* Work item *
After reading the data below, copy out every line that contains the word "either".

Content starts

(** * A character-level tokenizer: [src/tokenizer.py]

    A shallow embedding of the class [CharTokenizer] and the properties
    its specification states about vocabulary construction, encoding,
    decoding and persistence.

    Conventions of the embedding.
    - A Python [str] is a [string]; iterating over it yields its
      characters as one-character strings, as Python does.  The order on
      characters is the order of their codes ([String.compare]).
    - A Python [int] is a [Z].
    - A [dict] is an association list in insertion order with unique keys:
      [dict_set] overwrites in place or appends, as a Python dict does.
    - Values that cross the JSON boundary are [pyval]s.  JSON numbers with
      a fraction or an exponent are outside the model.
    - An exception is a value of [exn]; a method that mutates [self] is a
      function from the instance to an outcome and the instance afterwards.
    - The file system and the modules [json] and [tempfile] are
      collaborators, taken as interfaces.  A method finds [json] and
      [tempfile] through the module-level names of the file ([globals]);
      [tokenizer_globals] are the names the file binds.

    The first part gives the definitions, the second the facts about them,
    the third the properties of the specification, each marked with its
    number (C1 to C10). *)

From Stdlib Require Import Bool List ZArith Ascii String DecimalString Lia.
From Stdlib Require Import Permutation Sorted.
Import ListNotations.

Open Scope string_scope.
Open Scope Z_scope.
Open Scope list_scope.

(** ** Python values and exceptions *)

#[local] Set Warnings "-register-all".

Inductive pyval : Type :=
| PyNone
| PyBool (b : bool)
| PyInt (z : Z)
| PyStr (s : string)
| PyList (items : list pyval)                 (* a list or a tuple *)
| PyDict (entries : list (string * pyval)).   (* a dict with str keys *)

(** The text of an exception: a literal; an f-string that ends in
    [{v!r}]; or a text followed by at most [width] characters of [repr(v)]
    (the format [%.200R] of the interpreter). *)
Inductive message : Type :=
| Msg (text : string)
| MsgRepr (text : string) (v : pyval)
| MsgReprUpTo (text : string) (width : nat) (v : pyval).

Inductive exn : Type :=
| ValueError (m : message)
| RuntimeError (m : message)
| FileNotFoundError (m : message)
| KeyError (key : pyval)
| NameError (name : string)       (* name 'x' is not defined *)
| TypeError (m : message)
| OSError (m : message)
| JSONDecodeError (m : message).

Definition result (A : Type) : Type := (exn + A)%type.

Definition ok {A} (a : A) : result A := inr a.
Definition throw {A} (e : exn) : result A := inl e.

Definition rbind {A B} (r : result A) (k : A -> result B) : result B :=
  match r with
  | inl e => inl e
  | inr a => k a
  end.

Content ends
Content starts

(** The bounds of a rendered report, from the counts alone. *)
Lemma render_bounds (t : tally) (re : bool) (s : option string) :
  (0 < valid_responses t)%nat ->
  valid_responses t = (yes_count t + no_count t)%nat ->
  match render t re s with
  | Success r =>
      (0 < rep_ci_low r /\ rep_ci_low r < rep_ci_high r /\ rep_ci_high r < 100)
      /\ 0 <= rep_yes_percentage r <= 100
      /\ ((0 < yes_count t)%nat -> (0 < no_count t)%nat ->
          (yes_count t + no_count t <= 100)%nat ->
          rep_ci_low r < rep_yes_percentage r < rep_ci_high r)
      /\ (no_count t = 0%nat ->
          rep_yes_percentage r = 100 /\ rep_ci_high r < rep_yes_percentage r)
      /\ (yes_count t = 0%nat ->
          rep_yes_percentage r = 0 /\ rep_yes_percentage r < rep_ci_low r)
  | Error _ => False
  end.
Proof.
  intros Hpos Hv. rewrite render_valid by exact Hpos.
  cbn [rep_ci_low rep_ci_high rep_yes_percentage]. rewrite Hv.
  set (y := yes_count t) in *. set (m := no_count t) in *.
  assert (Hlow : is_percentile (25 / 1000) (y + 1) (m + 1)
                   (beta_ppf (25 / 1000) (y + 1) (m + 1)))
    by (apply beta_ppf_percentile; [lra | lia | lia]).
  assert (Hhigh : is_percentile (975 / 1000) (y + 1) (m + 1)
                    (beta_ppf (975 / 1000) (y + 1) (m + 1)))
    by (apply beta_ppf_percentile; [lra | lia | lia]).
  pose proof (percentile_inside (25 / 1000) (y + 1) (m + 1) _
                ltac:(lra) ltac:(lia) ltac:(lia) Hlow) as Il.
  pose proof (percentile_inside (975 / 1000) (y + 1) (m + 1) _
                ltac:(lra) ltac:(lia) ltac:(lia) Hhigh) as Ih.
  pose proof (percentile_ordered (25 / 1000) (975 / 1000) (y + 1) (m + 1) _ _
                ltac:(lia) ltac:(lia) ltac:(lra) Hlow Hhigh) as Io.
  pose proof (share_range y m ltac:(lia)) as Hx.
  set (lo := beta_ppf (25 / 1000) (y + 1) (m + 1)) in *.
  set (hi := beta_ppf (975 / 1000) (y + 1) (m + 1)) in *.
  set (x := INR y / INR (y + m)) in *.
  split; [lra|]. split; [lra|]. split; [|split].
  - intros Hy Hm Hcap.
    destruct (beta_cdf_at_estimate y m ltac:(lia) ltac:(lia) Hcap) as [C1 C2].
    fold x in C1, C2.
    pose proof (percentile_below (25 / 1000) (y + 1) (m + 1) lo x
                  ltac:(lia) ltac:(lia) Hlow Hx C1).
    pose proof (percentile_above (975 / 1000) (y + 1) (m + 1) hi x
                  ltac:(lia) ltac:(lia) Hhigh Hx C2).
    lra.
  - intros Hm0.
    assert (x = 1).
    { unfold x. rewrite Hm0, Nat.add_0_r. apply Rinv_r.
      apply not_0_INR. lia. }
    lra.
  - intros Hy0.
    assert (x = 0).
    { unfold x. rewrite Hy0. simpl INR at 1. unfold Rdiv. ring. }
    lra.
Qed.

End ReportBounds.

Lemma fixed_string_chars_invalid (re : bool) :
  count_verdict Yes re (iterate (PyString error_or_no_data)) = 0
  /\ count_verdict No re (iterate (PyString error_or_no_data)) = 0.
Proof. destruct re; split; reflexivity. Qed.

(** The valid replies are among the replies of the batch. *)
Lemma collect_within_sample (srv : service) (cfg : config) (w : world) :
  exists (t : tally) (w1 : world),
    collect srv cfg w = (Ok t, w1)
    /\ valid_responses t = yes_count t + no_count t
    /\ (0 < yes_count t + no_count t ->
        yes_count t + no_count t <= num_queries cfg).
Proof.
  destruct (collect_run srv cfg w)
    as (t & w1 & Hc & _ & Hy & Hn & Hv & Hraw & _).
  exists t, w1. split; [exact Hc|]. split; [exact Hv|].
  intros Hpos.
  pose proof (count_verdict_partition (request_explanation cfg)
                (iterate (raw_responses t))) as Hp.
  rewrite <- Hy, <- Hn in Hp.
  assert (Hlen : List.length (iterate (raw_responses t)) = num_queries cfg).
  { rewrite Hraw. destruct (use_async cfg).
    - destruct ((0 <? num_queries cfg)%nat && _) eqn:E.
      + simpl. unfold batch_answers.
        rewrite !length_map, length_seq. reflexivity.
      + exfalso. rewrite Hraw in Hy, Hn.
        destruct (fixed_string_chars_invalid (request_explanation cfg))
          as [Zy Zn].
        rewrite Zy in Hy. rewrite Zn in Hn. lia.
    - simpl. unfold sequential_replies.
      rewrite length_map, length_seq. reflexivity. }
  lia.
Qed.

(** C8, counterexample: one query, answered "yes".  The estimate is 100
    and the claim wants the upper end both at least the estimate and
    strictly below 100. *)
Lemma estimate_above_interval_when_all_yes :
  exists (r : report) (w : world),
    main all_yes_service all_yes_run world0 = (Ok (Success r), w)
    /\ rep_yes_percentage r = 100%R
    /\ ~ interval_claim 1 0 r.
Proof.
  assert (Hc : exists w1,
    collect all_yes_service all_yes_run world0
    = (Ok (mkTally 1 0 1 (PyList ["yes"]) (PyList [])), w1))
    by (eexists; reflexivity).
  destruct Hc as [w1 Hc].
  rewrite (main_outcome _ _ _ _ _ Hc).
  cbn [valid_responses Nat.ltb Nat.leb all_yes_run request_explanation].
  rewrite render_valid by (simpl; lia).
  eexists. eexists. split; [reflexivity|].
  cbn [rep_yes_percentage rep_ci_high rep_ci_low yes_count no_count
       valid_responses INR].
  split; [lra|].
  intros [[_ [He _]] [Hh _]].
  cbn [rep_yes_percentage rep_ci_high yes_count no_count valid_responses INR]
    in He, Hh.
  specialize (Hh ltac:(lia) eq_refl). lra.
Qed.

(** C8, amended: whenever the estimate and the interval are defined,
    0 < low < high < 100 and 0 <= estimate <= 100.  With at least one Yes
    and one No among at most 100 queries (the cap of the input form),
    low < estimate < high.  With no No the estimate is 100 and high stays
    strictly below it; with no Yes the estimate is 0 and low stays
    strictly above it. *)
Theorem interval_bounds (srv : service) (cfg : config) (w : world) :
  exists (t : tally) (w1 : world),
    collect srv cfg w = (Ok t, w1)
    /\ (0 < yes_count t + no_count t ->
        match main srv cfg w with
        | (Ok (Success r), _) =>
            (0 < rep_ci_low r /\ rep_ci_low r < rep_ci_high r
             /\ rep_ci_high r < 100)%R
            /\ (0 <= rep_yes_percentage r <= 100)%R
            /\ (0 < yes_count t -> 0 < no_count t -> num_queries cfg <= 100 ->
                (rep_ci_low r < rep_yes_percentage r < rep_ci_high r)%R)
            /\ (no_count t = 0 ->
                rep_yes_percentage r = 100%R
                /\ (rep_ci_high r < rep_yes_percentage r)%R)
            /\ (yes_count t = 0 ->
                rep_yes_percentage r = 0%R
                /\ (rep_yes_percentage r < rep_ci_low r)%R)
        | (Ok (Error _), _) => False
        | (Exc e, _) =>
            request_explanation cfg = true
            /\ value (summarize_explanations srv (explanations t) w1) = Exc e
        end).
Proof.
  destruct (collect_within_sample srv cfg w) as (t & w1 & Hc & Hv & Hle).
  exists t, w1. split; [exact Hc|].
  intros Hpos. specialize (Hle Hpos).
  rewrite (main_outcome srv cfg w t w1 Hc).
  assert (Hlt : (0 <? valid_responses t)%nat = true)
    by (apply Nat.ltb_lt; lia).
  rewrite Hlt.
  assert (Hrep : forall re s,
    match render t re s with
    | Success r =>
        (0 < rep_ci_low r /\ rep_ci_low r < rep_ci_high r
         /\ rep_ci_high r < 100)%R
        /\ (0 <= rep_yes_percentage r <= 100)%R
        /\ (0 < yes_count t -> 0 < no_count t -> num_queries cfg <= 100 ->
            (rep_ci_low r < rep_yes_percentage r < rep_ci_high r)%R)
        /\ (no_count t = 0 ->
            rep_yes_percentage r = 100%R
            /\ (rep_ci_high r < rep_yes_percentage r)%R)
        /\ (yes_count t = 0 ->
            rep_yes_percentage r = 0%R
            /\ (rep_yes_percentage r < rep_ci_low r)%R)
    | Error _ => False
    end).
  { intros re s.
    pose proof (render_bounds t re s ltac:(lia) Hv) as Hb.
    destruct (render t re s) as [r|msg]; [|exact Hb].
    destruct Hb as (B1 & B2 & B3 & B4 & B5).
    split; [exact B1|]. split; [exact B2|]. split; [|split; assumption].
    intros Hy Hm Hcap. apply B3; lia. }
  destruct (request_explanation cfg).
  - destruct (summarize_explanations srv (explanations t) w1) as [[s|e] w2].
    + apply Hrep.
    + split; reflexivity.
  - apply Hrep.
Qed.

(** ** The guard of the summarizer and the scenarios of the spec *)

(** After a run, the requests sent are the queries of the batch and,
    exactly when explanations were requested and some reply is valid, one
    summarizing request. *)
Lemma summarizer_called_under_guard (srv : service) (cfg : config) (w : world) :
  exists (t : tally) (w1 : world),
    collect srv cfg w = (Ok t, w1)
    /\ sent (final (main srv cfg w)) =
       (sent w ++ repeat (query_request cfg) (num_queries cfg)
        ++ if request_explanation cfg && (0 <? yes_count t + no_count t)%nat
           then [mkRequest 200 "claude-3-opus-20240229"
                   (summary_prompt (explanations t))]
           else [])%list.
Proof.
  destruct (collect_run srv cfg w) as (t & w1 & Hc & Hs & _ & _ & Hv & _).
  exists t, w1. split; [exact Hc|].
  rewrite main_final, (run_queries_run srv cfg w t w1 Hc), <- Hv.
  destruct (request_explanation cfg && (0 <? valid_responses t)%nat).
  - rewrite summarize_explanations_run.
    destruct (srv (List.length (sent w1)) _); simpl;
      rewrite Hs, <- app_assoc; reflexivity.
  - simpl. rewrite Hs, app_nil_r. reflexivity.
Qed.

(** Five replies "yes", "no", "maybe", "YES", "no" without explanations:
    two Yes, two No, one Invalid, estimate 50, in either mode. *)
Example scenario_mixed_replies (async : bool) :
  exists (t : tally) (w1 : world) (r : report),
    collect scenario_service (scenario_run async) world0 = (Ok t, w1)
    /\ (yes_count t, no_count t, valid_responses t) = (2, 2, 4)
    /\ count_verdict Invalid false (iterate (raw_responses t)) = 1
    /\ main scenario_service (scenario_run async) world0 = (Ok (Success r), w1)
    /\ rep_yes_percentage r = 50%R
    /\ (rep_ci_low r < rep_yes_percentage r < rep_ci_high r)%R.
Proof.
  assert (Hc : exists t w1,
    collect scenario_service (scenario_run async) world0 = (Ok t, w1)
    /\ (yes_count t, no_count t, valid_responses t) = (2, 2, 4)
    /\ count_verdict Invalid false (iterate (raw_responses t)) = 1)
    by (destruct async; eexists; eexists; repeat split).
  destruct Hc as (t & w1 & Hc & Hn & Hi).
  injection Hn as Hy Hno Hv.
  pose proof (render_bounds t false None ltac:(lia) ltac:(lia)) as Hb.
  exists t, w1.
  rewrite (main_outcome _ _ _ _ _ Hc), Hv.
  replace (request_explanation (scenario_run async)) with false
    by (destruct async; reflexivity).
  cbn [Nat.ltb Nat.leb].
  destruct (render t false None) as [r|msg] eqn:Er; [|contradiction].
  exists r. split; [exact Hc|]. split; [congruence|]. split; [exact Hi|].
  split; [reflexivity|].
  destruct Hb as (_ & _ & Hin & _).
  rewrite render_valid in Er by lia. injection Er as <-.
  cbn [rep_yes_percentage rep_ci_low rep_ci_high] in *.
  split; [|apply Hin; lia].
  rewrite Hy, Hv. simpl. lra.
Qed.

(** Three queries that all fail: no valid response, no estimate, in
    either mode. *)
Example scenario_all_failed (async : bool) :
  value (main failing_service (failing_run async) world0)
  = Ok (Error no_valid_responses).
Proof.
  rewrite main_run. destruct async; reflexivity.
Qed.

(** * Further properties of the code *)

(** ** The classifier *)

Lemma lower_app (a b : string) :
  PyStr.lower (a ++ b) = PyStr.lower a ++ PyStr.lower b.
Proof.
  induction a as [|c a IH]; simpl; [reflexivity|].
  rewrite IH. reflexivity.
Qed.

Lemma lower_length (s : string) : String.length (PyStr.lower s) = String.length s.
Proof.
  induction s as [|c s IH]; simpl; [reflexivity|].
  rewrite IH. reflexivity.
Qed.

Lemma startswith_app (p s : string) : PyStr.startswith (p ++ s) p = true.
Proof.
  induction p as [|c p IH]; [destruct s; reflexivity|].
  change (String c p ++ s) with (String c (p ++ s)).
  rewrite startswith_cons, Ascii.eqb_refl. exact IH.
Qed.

Content ends

* Solved exercise *
    two Yes, two No, one Invalid, estimate 50, in either mode. *)
    either mode. *)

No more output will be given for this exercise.